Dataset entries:
───

Lemma still_started frame : stable producer_view (mark_output_started now monotonic frame).
Proof.
  unfold mark_output_started. do 3 (apply stable_bind; [auto with stable|intros ?]).
  apply stable_bind; [destruct (media_gap _ _); [apply still_end_playback|auto with stable]|]. intros _.
  apply stable_bind.
  { apply stable_bind; [auto with stable|]. intros p. destruct (_active_playback_alias p); [auto with stable|].
    apply stable_bind; [auto with stable|]. intros alias.
    apply stable_bind; [apply (still_set_playback (fun _ => _))|]. intros _. auto with stable. }
  intros _. do 2 (apply stable_bind; [auto with stable|intros ?]).
  apply stable_bind; [apply (still_set_playback (fun s => _))|]. intros _.
  destruct (playback_position frame); [apply (still_set_positions (fun s => _))|auto with stable].
Qed.

Lemma still_ended reason : stable producer_view (mark_output_ended now reason).
Proof.
  apply stable_bind; [auto with stable|]. intros p.
  apply stable_bind; [destruct (_playback_last_played_ts p); auto with stable|].
  intros ts. apply still_end_playback.
Qed.

Lemma still_send_audio t pcm answer : stable producer_view (send_audio now t pcm answer).
Proof.
  unfold send_audio. do 3 (apply stable_bind; [auto with stable|intros ?]).
  apply stable_bind; [destruct a0 as [r|]; [destruct (_ =? _)|]; auto with stable|]. intros r.
  apply stable_bind; [by intros s'|]. intros _.
  apply stable_bind; [by intros s'|]. intros [|b out]; [auto with stable|].
  do 2 (apply stable_bind; [auto with stable|intros ?]). destruct answer; auto with stable.
Qed.

(** [s'] is [s] after the pump took some frames. *)
Definition fewer_frames (s s' : session) : Prop :=
  s_output s' = s_output s /\ s_config s' = s_config s
  /\ packet_buffer (s_producer s') = packet_buffer (s_producer s)
  /\ packet_sources (s_producer s') = packet_sources (s_producer s)
  /\ max_frames (playback (s_producer s')) = max_frames (playback (s_producer s))
  /\ exists k, _frames (playback (s_producer s')) = drop k (_frames (playback (s_producer s))).

Lemma fewer_trans s1 s2 s3 : fewer_frames s1 s2 -> fewer_frames s2 s3 -> fewer_frames s1 s3.
Proof.
  intros (?&?&?&?&?&k1&E1) (?&?&?&?&?&k2&E2). unfold fewer_frames. split_and!; try congruence.
  exists (k1 + k2)%nat. by rewrite E2, E1, drop_drop.
Qed.

Lemma fewer_view s s' : producer_view s' = producer_view s -> fewer_frames s s'.
Proof. intros [= E1 E2 E3]. unfold fewer_frames. rewrite E1, E2, E3. split_and!; try done. by exists 0%nat. Qed.

Lemma fewer_concurrent c s : fewer_frames s (run_concurrent now monotonic c s).2.
Proof.
  destruct c; cbn [run_concurrent].
  - unfold fewer_frames, get. cbn. destruct (_frames (playback (s_producer s))) as [|f l] eqn:E; cbn;
      split_and!; try done; [exists 0%nat|exists 1%nat]; by rewrite ?E.
  - apply fewer_view, still_played.
  - apply fewer_view, still_started.
  - apply fewer_view, still_ended.
  - apply fewer_view, still_send_audio.
  - apply fewer_view, still_metric.
Qed.

Lemma fewer_run_all l s : fewer_frames s (run_all now monotonic l s).
Proof.
  revert s. induction l as [|c l IH]; intros s; [by apply fewer_view|].
  unfold run_all. cbn [fold_left]. eapply fewer_trans; [apply (fewer_concurrent c)|apply IH].
Qed.

(** The accounts of the producer: the sources describe the buffered bytes, and
    every queued frame has the size of a packet. *)
Record accounted (size : Z) (s : session) : Prop := {
  ac_live : Forall live (packet_sources (s_producer s));
  ac_total : total_bytes (packet_sources (s_producer s)) = len (packet_buffer (s_producer s));
  ac_limit : 1 <= max_frames (playback (s_producer s));
  ac_bounded : len (_frames (playback (s_producer s))) <= max_frames (playback (s_producer s));
  ac_sizes : Forall (fun f => len (payload f) = size) (_frames (playback (s_producer s))) }.

Lemma accounted_fewer size s s' : fewer_frames s s' -> accounted size s -> accounted size s'.
Proof.
  intros (_ & _ & Eb & Es & Em & k & Ef) [H1 H2 H3 H4 H5]. constructor; rewrite ?Es, ?Eb, ?Em, ?Ef; try done.
  - unfold len in *. rewrite length_drop. lia.
  - by apply Forall_drop.
Qed.

(** The queued frames as they go out: type and bytes. *)
Definition outgoing (f : AudioSocketFrame) : Z * bytes := (frame_type f, payload f).
Definition queued (s : session) : list (Z * bytes) := map outgoing (_frames (playback (s_producer s))).

Lemma put_spec size f b :
  1 <= max_frames b -> len (_frames b) <= max_frames b -> len (payload f) = size ->
  Forall (fun f => len (payload f) = size) (_frames b) ->
  exists d b', put f b = (Ok d, b') /\ max_frames b' = max_frames b
    /\ len (_frames b') <= max_frames b'
    /\ Forall (fun f => len (payload f) = size) (_frames b')
    /\ map outgoing (_frames b') =
         drop (Z.to_nat (len (_frames b) + 1 - max_frames b)) (map outgoing (_frames b)) ++ [outgoing f].
Proof.
  intros Hm Hl Hf Hs. unfold put. destruct (Z.leb_spec (max_frames b) (len (_frames b))) as [Hfull|Hroom].
  - destruct (_frames b) as [|g rest] eqn:E; [unfold len in Hfull; cbn in Hfull; lia|].
    apply Forall_cons in Hs as [_ Hs]. replace (Z.to_nat _) with 1%nat by lia. rewrite len_cons in *.
    eexists _, _. split; [reflexivity|]. cbn [with_frames max_frames _frames]. split_and!; [done| | |].
    + rewrite len_app. change (len [_]) with 1. lia.
    + apply Forall_app. split; [done|]. by constructor.
    + by rewrite map_app.
  - replace (Z.to_nat _) with 0%nat by lia. eexists _, _. split; [reflexivity|].
    cbn [with_frames max_frames _frames]. split_and!; [done| | |].
    + rewrite len_app. change (len [_]) with 1. lia.
    + apply Forall_app. split; [done|]. by constructor.
    + by rewrite map_app.
Qed.

(** A position is answered whenever an item is active. *)
Lemma next_position_spec s item :
  _current_provider_item (s_positions s) = Some item ->
  exists position q, _next_playback_position s = (Ok position, set_positions q s).
Proof.
  intros H. unfold _next_playback_position. rewrite (st_bind_eq _ _ _ (s_positions s) s) by done.
  rewrite H. eexists _, _. reflexivity.
Qed.

Lemma frame_position_spec s : exists position q,
  (match _current_provider_item (s_positions s) with
   | None => mret None
   | Some _ => position ← _next_playback_position; mret (Some position)
   end) s = (Ok position, set_positions q s).
Proof.
  destruct (_current_provider_item (s_positions s)) eqn:Ei; [|exists None, (s_positions s); by destruct s].
  destruct (next_position_spec s _ Ei) as (pos & q & Hp). exists (Some pos), q. by rewrite (st_bind_eq _ _ _ _ _ Hp).
Qed.

(** What changes when bytes and sources leave the buffer. *)
Definition with_buffer (buffer : bytes) (sources : list _BufferedProviderAudioSource) (s : session) :=
  set_producer (MkProducer buffer sources (playback (s_producer s))) s.

Lemma take_packet_spec size s :
  0 < size -> accounted size s -> size <= len (packet_buffer (s_producer s)) ->
  exists w rest,
    let s' := with_buffer (drop (Z.to_nat size) (packet_buffer (s_producer s))) rest s in
    take_packet size s = (Ok (take (Z.to_nat size) (packet_buffer (s_producer s)), w), s')
    /\ accounted size s'.
Proof.
  intros Hsize [Hlive Htot Hmax Hbound Hsizes] Hle. set (buffer := packet_buffer (s_producer s)) in *.
  destruct (consume_sources_spec size (packet_sources (s_producer s)) Hlive)
    as (w & rest & Hc & _ & _ & Hlive' & Htot'); [lia|].
  exists w, rest. cbv zeta. split.
  - unfold take_packet. rewrite (st_bind_eq _ _ _ (s_producer s) s) by done. cbv zeta. fold buffer.
    set (s1 := set_producer (MkProducer (drop (Z.to_nat size) buffer) (packet_sources (s_producer s))
      (playback (s_producer s))) s).
    rewrite (st_bind_eq _ _ _ tt s1) by done.
    rewrite (st_bind_eq _ _ _ w (with_buffer (drop (Z.to_nat size) buffer) rest s)); [done|].
    unfold zoom. cbn [s1 s_producer set_producer packet_sources]. by rewrite Hc.
  - constructor; try done.
    change (total_bytes rest = len (drop (Z.to_nat size) buffer)). rewrite Htot', Htot.
    unfold len in *. rewrite length_drop. lia.
Qed.

Lemma await_fewer s : fewer_frames s (await now monotonic meanwhile (Ok tt) s).2.
Proof. unfold await. cbn [snd]. eapply fewer_trans; [apply fewer_run_all|]. by apply fewer_view. Qed.

(** No other task runs while the producer awaits. *)
Definition undisturbed : Prop := forall n, meanwhile n = [].

Lemma await_frames s : exists k, (undisturbed -> k = 0%nat)
  /\ _frames (playback (s_producer (await now monotonic meanwhile (Ok tt) s).2)) = drop k (_frames (playback (s_producer s))).
Proof.
  destruct (meanwhile (s_awaits s)) as [|c l] eqn:E.
  - exists 0%nat. split; [done|]. unfold await. cbn [snd]. by rewrite E.
  - destruct (await_fewer s) as (_ & _ & _ & _ & _ & k & Hk). exists k. split; [|done]. intros H. by rewrite (H _) in E.
Qed.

───

--- TASK TO CARRY OUT ---
The line with "apply stable_bind; [by intros s'|]. intros _." marks the end; reproduce exactly every line from the start of the entries up to it, that line included.

--- RESPONSE TO THE TASK ---
Lemma still_started frame : stable producer_view (mark_output_started now monotonic frame).
Proof.
  unfold mark_output_started. do 3 (apply stable_bind; [auto with stable|intros ?]).
  apply stable_bind; [destruct (media_gap _ _); [apply still_end_playback|auto with stable]|]. intros _.
  apply stable_bind.
  { apply stable_bind; [auto with stable|]. intros p. destruct (_active_playback_alias p); [auto with stable|].
    apply stable_bind; [auto with stable|]. intros alias.
    apply stable_bind; [apply (still_set_playback (fun _ => _))|]. intros _. auto with stable. }
  intros _. do 2 (apply stable_bind; [auto with stable|intros ?]).
  apply stable_bind; [apply (still_set_playback (fun s => _))|]. intros _.
  destruct (playback_position frame); [apply (still_set_positions (fun s => _))|auto with stable].
Qed.

Lemma still_ended reason : stable producer_view (mark_output_ended now reason).
Proof.
  apply stable_bind; [auto with stable|]. intros p.
  apply stable_bind; [destruct (_playback_last_played_ts p); auto with stable|].
  intros ts. apply still_end_playback.
Qed.

Lemma still_send_audio t pcm answer : stable producer_view (send_audio now t pcm answer).
Proof.
  unfold send_audio. do 3 (apply stable_bind; [auto with stable|intros ?]).
  apply stable_bind; [destruct a0 as [r|]; [destruct (_ =? _)|]; auto with stable|]. intros r.
  apply stable_bind; [by intros s'|]. intros _.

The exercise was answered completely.